Truth is, I’ve been late to the game in lots of nerd stuff, I’m afraid. I was late on Cowboy Bebop having seen the movie before the rest of the series. I was late on Priest and Y The Last Man and am reading both now. I was just a tad late on Firefly, but still don’t feel like I supported it enough. I still haven’t seen The Pacific War miniseries despite being a giant Band of Brothers fan. I fell off the Dexter bandwagon and got two seasons behind (I am now caught up, though). Face it: I’m a nerd-mess. Might as well turn in my card.

However, I can’t think of a more glaring example of my slacking in the nerd-arena than my recent late-comings to a TV series that is no longer on the air: Arrested Development. For the last several weeks, I have been watching every Arrested Development episode that I can fit in on my streaming Netflix via the Xbox: the most-dorky appliance one can stream Netflix on, by the way.

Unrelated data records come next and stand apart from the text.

Lemma wp_refresh_cache self w :
  kr_inv (kw_storage w) →
  wp (refresh_cache self) (fun r w' => kr_inv (kw_storage w') ∧ keys w' = keys w ∧
    if is_ok r then reflects (km_service_name self) (keys w) (kw_cache w')
    else kw_cache w' = kw_cache w) w.
Proof.
  intros Hi. pose proof (kr_distinct _ Hi) as Hn. unfold refresh_cache.
  apply wp_bind, wp_kstorage. intros r s1 E1.
  destruct (kr_active_law _ _ _ _ Hi E1) as (Hi1 & Hc1 & Ho). destruct r as [o|]; [|done].
  apply wp_bind, wp_kstorage. cbn. intros r s2 E2.
  destruct (kr_verification_law _ _ _ _ Hi1 E2) as (Hi2 & Hc2 & Hv).
  unfold keys in *. destruct r as [metas|]; [|cbn; by rewrite Hc2].
  destruct (Hv metas eq_refl) as [Hp _]. rewrite Hc1 in Hp. rewrite (Ho o eq_refl).
  unfold wp, bind, lift. destruct (decode_optional _) as [active|] eqn:Ea; [|cbn; by rewrite Hc2, Hc1].
  destruct (decode_all metas ∅) as [m|] eqn:Em; cbn; rewrite Hc2, Hc1; [|done].
  split; [done|]. split; [done|]. split; [done|]. intros kid ck. cbn.
  rewrite (decode_all_lookup metas ∅ m); [|by rewrite Hp; eapply sublist_NoDup;
    [exact Hn|apply fmap_sublist, sublist_filter]|done].
  setoid_rewrite Hp. setoid_rewrite list_elem_of_filter. rewrite lookup_empty. naive_solver.
Qed.

(** ** Rotation *)

(** The keys after the old active key was sent draining. *)
Definition drained (service : string) (t : Z) l : list SigningKeyMetadata :=
  match head (filter (active_in service) l) with
  | Some old => transition_where (key_kid old) KeyDraining t l
  | None => l
  end.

And though I had previously caught up with Louis C.K.’s show in this manner, I still am digesting Arrested Development and already entering pre-withdraw over the fact that I know I will have seen it all soon and will no longer have a show I can reliably laugh in hysterics over at the mercy of a few button presses. Well, except for Fox News; that’s always completely hysterical but in a truly revolting and downright terrifying way – one that makes me really wish nobody ever invented nuclear arms and hedge funds.

The other thing that really makes me upset about the untimely passing of the brilliance that is Arrested Development is that soon I will be forced to pick another series to devour, and I am running out of comedy. This means that at some point I am going to have to attempt to watch Breaking Bad or Game of Thrones, and while I understand that every man and woman on earth is jizzing or splooshing in their proverbial, respective undergarments over the shows, I have a very difficult time watching dramatic television series. And here’s why:

  1. They aren’t Battlestar Galactica.
  2. As with all dramatic series, the pressure to have a new, emotionally gripping event happen every episode totally blows the suspension of disbelief for me.

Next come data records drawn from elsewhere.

Lemma parse_entries_Ok entries l san :
  parse_entries entries = Ok l →
  san ∈ l ↔ ∃ entry, entry ∈ entries ∧ san_parse entry = Ok san.
Proof.
  revert l. induction entries as [|entry entries IH]; intros l; cbn; [intros [= <-]; set_solver|].
  intros Hl. inv_result. match goal with Hp : parse_entries _ = Ok ?x |- _ => specialize (IH _ Hp) end.
  rewrite elem_of_cons, IH. split.
  - intros [->|(e & ? & ?)]; [exists entry|exists e]; by rewrite elem_of_cons; auto.
  - intros (e & [->|?]%elem_of_cons & ?); [left; congruence|eauto].
Qed.

Lemma from_entries_Ok entries l :
  allowlist_from_entries entries = Ok l →
  l ≠ [] ∧ ∀ san, san ∈ l ↔ ∃ entry, entry ∈ entries ∧ san_parse entry = Ok san.
Proof.
  unfold allowlist_from_entries. intros (l' & Hp & Hl)%result_bind_Ok.
  assert (l' = l ∧ l ≠ []) as [-> ?] by (destruct l'; [done|by injection Hl as <-]).
  split; [done|]. intros san. by apply parse_entries_Ok.
Qed.

(** A policy made from a configuration has an allowlist exactly when its mode
    needs one, and it is the configured one. *)
Lemma to_policy_Ok config policy :
  to_policy config = Ok policy →
  pol_mode policy = cac_mode config ∧ pol_public_paths policy = cac_public_paths config ∧
  (cac_mode config ≠ Bearer → ∃ l, pol_allowlist policy = Some l ∧ l ≠ [] ∧
     ∀ san, san ∈ l ↔ allowed config san).
Proof.
  unfold to_policy. intros Hp. inv_result. destruct (cac_mode config); cbn in *.
  - destruct (cac_allowlist config); inv_result; by cbn.
  - inv_result. cbn. split_and!; [done..|]. eauto using from_entries_Ok.
  - inv_result. cbn. split_and!; [done..|]. eauto using from_entries_Ok.
Qed.

(** Naming the caller: the certificate authorizes with an allowlisted name it
    carries, and fails only if it carries none. *)
Lemma authorize_certificate_spec policy l r leaf :
  pol_allowlist policy = Some l → leaf_certificate r = Some leaf →
  match authorize_certificate policy leaf with
  | Ok san => proves r san ∧ san ∈ l
  | Err e => (∀ san, proves r san → san ∉ l) ∧ e ≠ NoClientCertificate ∧ e ≠ NoCredential ∧
             (is_authentication_failure e = true ↔ ∀ sans, ¬ presents r sans)
  end.
Proof.
  intros Hl Hleaf. unfold authorize_certificate. destruct (subject_alt_names leaf) as [sans|e] eqn:Es; cbn.
  2:{ assert (∀ sans, ¬ presents r sans) as Hn by (intros sans (leaf' & ? & ?); congruence).
      assert (∃ msg, e = MalformedCertificate msg) as [msg ->].
      { unfold subject_alt_names in Es. destruct (x509_general_names leaf) as [[]|]; naive_solver. }
      split_and!; [|done..]. intros san (sans & Hp & _). by destruct (Hn sans). }
  assert (presents r sans) as Hp by (by exists leaf).
  assert (∀ sans', presents r sans' → sans' = sans) as Hu by (intros sans' (leaf' & ? & ?); congruence).
  destruct sans as [|first rest]; [|rewrite Hl; destruct (List.find _ _) as [san|] eqn:Ef; cbn].
  - split_and!; [|done..|]. { intros san (sans' & ->%Hu & ?); set_solver. }
    split; [done|]. intros Hn. by destruct (Hn []).
  - apply find_some in Ef as [Hin%list_elem_of_In Hb]. apply bool_decide_eq_true in Hb.
    split; [|done]. by exists (first :: rest).
  - split_and!; [|done..|].
    + intros san (sans' & ->%Hu & Hin) Hin'. eapply find_none in Ef; [|by apply list_elem_of_In].
      unfold allowlist_contains in Ef. by rewrite bool_decide_true in Ef.
    + split; [done|]. intros Hn. by destruct (Hn (first :: rest)).
Qed.

(** C9: The caller-authorization layer decides as configured. A request passes
    unchanged when the mode is [bearer], its path is exempt, or, in
    [mtls-or-bearer], no allowlisted name is proven and a bearer credential is
    there for the token middleware to judge. Otherwise it passes only with a
    [CallerIdentity] whose name the verified certificate carries, the
    configuration allows and that is no wildcard, and which waives the token
    only in [mtls-or-bearer]. It is refused exactly when none of this holds,
    with 401 if no certificate could be read and 403 if one could. *)
Theorem caller_gate_correct style config policy r :
  to_policy config = Ok policy →
  let mode := cac_mode config in
  let exempt := is_exempt style policy (req_path r) in
  let bearer := has_bearer_credential (req_headers r) in
  match caller_auth_gate style policy r with
  | Ok r' =>
      (r' = r ∧ (mode = Bearer ∨ exempt = true ∨
                 mode = MtlsOrBearer ∧ bearer = true ∧ ∀ san, proves r san → ¬ allowed config san)) ∨
      (∃ san, mode ≠ Bearer ∧ proves r san ∧ allowed config san ∧ has_char "*" (san_value san) = false ∧
              r' = set_caller (mkCallerIdentity san (bool_decide (mode = MtlsOrBearer))) r)
  | Err rej =>
      mode ≠ Bearer ∧ exempt = false ∧ (∀ san, proves r san → ¬ allowed config san) ∧
      (mode = MtlsOrBearer → bearer = false) ∧
      ∃ e, rej = rejection style e ∧ (caller_error_status e = 401 ↔ ∀ sans, ¬ presents r sans)
  end.
Proof.
  intros (Hm & _ & Hl)%to_policy_Ok. cbv zeta. unfold caller_auth_gate, authorize. rewrite Hm. clear Hm.
  destruct (decide (cac_mode config = Bearer)) as [Eb|Nb].
  { rewrite Eb, bool_decide_true by done. cbn. auto. }
  rewrite (bool_decide_false (cac_mode config = Bearer)) by done. cbn [orb].
  destruct (is_exempt style policy (req_path r)); [auto|].
  destruct (Hl Nb) as (l & El & _ & Hin). clear Hl.
  assert (∀ e, caller_error_status e = 401 ↔ is_authentication_failure e = true) as Hst.
  { intros e. unfold caller_error_status. by destruct (is_authentication_failure e). }
  destruct (leaf_certificate r) as [leaf|] eqn:Eleaf; cbn.
  - pose proof (authorize_certificate_spec policy l r leaf El Eleaf) as Hc.
    destruct (authorize_certificate policy leaf) as [san|e].
    + destruct Hc as [Hp Hs%Hin]. pose proof (proves_no_wildcard _ _ Hp).
      destruct (cac_mode config); [done|..]; cbn; right; exists san; auto 7.
    + destruct Hc as (Hn & Hne1 & Hne2 & Hau). setoid_rewrite Hin in Hn.
      destruct (cac_mode config); [done|..]; cbn.
      * split_and!; [done..|]. exists e. by rewrite Hst.
      * destruct (has_bearer_credential _); cbn; [left; auto 7|].
        destruct e; try done; cbn; (split_and!; [done..|]; eexists; split; [done|]; by rewrite Hst).
  - assert (∀ sans, ¬ presents r sans) as Hno by (intros sans (leaf & ? & _); congruence).
    assert (∀ san, proves r san → ¬ allowed config san) as Hno' by (intros san (sans & Hp & _); by destruct (Hno sans)).
    destruct (cac_mode config); [done|..]; cbn.
    + split_and!; [done..|]. by exists NoClientCertificate.
    + destruct (has_bearer_credential _); cbn; [left; auto 7|].
      split_and!; [done..|]. by exists NoCredential.
Qed.
End Decision.

(** ** A concrete deployment *)

Definition witness_http_env : HttpEnv := {| header_to_str s := Some s; parse_ip s := Some s |}.

(** Every certificate names [reporter.internal] and a wildcard. *)
Definition witness_x509_env : X509Env :=
  {| x509_general_names _ := Ok (Some [DNSName "*.internal"; DNSName "reporter.internal"]) |}.

Definition witness_caller_config : CallerAuthConfig :=
  mkCallerAuthConfig MtlsOrBearer ["spiffe://cluster/ingest"; "reporter.internal"] ["/public"].

Definition witness_request (path : string) (leaf : option bytes) : Request :=
  mkRequest "GET" path {["authorization" := "Bearer t0ken"]} None (Some ("10.0.0.7", leaf)) None None None.

Lemma caller_gate_correct_witness :
  ∃ san, @proves witness_x509_env (witness_request "/admin" (Some [])) san ∧ allowed witness_caller_config san ∧
         has_char "*" (san_value san) = false.
Proof.
  pose proof (@caller_gate_correct witness_x509_env witness_http_env Style_Http witness_caller_config
                _ (witness_request "/admin" (Some [])) eq_refl) as H.
  vm_compute in H. destruct H as [[H _]|(san & _ & Hp & Ha & Hw & _)]; [discriminate H|].
  exists san. split; [exact Hp|]. split; [exact Ha|exact Hw].
Defined.

(** A certificate mode is refused at start-up on a listener that cannot see
    client certificates, and only there. *)
Lemma validate_listener_Ok policy listener section :
  validate_listener policy listener section = Ok tt ↔
  pol_mode policy = Bearer ∨ listener = Verified ∨ listener = UnknownListener.
Proof.
  unfold validate_listener, requires_client_ca.
  destruct (pol_mode policy), listener; cbn; naive_solver.
Qed.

The example I like to use for the latter is Sons of Anarchy. I hate to break it to all you SAMCRO fans out there, but if the show was at all real the entire cast of characters would:

  1. Be dead by season three.
  2. Be in jail by season two.
  3. Be predominately comprised of steroid or meth-addled white trash with little socially redeeming qualities and minimal likeability. Also A and B.

 

So, in other words, the characters on Sons of Anarchy would be very well at home as real-life people on one of those channels where housewives are “real” in the same way that their leathery faces are and people like to wrestle fish with their bare hands and occasionally get bit by snakes, all the while exclaiming, “Hot darn, that’s a big ol’ rattler!” in the final moments preceding their predictable demises.

I get it, though. I know that Breaking Bad is widely said to be brilliant, but I’m just not thrilled by the subject matter. There isn’t one scene in space. They aren’t any killer robots. And I am pretty sure that there are no coed showers, which are truly the best part about the military of the future if I learned anything from Starship Troopers.

It’s the same with Game of Thrones, too. I mean, on paper that seems like something I should totally dig, right? It has violence. It isn’t at all grounded in reality. And there are – again, so I’ve heard – bouncing, beautiful breasts frequenting the screen. But here’s the thing: I don’t care about white people with swords. I mean, I like the movie Excalibur and all, but I’m not joining the SCA anytime soon. Nor, for that matter, do I take any entertainment value from Conan (not O’Brien) on any level not closely associated with deep belly-laughs over the competing seriousness in gaze of James Earl Jones and Ahhhnold doing that weird thing he does with his voice wherein he sounds like a Wookie… but one from Austria.

Hmmm. Just took a quick break from writing this and it seems The League is available on streaming Netflix. Sooooo, maybe I’ll watch that, then Battlestar Galactica in its entirety again, and then I’ll dive into Game of Thrones or Breaking Bad. Or it’s possible that by then Halo 4 will be out and I can defer a few more months. And let’s not forget internet porn.